(TASK GOAL): Copy all lines below that use the word "Prop".

(INFORMATION SHOWN):
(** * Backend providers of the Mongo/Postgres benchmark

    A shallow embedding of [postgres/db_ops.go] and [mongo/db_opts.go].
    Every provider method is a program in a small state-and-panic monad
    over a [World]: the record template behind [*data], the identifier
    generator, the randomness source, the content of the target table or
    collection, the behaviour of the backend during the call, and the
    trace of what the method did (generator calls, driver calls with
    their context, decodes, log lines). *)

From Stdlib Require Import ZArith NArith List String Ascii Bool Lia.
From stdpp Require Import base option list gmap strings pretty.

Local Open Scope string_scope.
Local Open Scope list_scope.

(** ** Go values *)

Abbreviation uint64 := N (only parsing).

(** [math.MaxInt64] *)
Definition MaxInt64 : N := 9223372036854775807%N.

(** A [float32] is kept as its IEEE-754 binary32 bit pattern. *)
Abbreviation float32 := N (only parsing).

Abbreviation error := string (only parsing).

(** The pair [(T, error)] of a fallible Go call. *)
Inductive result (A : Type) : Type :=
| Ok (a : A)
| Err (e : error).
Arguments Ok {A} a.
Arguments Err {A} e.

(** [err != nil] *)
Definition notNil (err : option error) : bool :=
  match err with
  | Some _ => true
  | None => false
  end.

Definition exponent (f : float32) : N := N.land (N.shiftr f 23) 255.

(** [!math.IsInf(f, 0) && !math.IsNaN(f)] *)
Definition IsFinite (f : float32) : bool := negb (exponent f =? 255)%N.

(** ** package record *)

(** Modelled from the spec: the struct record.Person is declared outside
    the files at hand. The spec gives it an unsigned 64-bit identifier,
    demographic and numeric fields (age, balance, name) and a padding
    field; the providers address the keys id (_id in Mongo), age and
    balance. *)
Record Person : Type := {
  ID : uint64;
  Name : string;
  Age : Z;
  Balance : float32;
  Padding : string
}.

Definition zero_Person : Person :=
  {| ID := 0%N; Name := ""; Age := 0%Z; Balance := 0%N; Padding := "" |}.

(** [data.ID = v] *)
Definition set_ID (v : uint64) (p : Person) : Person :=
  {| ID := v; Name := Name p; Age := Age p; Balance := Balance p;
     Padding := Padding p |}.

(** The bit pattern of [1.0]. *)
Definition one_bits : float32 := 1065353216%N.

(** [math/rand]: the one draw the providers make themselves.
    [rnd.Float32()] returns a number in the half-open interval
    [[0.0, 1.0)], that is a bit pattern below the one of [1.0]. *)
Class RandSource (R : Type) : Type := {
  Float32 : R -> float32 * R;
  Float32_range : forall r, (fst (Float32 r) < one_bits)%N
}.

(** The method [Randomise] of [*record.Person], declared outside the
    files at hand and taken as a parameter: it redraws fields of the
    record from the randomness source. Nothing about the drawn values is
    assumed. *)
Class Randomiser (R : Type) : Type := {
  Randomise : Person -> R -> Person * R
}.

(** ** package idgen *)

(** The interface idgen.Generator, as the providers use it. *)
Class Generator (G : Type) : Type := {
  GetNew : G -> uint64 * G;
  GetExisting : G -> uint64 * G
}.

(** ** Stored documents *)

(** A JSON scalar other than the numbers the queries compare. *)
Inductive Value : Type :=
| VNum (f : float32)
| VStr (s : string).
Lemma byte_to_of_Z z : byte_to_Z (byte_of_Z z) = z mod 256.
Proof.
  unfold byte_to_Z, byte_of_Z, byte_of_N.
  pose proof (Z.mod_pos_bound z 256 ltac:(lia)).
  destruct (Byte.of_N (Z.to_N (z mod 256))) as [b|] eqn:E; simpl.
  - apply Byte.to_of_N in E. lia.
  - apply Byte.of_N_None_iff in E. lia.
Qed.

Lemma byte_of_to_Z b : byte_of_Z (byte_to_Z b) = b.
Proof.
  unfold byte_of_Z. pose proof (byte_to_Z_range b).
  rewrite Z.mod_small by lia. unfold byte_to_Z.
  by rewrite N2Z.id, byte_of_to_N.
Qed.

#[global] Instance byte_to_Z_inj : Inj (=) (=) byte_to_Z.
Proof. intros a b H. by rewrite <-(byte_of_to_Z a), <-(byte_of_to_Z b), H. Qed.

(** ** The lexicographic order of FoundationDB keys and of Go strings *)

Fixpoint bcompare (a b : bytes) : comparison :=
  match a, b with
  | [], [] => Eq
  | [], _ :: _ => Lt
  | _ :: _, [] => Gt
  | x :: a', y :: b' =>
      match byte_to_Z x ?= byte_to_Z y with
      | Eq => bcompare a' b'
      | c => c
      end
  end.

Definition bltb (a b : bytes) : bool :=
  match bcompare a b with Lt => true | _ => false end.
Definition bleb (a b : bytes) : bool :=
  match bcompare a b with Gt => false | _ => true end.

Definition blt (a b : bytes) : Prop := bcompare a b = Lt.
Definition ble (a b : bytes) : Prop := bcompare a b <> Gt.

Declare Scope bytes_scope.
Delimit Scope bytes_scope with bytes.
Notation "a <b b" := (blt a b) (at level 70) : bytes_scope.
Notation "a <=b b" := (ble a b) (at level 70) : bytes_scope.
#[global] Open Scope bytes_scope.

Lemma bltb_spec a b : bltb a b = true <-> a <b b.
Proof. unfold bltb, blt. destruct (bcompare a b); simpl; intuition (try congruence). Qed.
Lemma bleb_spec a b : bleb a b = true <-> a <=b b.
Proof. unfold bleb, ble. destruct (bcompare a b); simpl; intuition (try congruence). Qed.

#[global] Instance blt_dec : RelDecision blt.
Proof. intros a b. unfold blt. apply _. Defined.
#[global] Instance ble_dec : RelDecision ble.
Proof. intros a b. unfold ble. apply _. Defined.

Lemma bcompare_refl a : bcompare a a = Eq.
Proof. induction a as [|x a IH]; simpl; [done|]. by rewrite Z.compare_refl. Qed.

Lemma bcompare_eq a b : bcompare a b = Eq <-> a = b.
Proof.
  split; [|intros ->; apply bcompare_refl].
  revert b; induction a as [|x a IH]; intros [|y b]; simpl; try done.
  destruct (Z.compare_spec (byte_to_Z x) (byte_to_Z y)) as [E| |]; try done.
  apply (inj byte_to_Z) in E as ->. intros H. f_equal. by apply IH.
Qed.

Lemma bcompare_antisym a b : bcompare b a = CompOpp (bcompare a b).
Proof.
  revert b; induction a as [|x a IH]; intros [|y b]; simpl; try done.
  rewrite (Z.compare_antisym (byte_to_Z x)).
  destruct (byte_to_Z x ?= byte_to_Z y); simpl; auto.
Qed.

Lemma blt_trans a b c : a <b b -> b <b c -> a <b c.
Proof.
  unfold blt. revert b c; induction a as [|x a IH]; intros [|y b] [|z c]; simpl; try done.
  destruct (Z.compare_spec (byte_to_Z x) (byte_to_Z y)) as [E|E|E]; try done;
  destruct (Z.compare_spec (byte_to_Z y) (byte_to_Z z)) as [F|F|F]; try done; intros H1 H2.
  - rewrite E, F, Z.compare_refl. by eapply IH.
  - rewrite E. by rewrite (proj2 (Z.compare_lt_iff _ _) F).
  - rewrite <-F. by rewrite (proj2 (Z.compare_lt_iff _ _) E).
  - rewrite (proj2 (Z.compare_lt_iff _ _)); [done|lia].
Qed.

(WRITTEN SOLUTION):
Definition blt (a b : bytes) : Prop := bcompare a b = Lt.
Definition ble (a b : bytes) : Prop := bcompare a b <> Gt.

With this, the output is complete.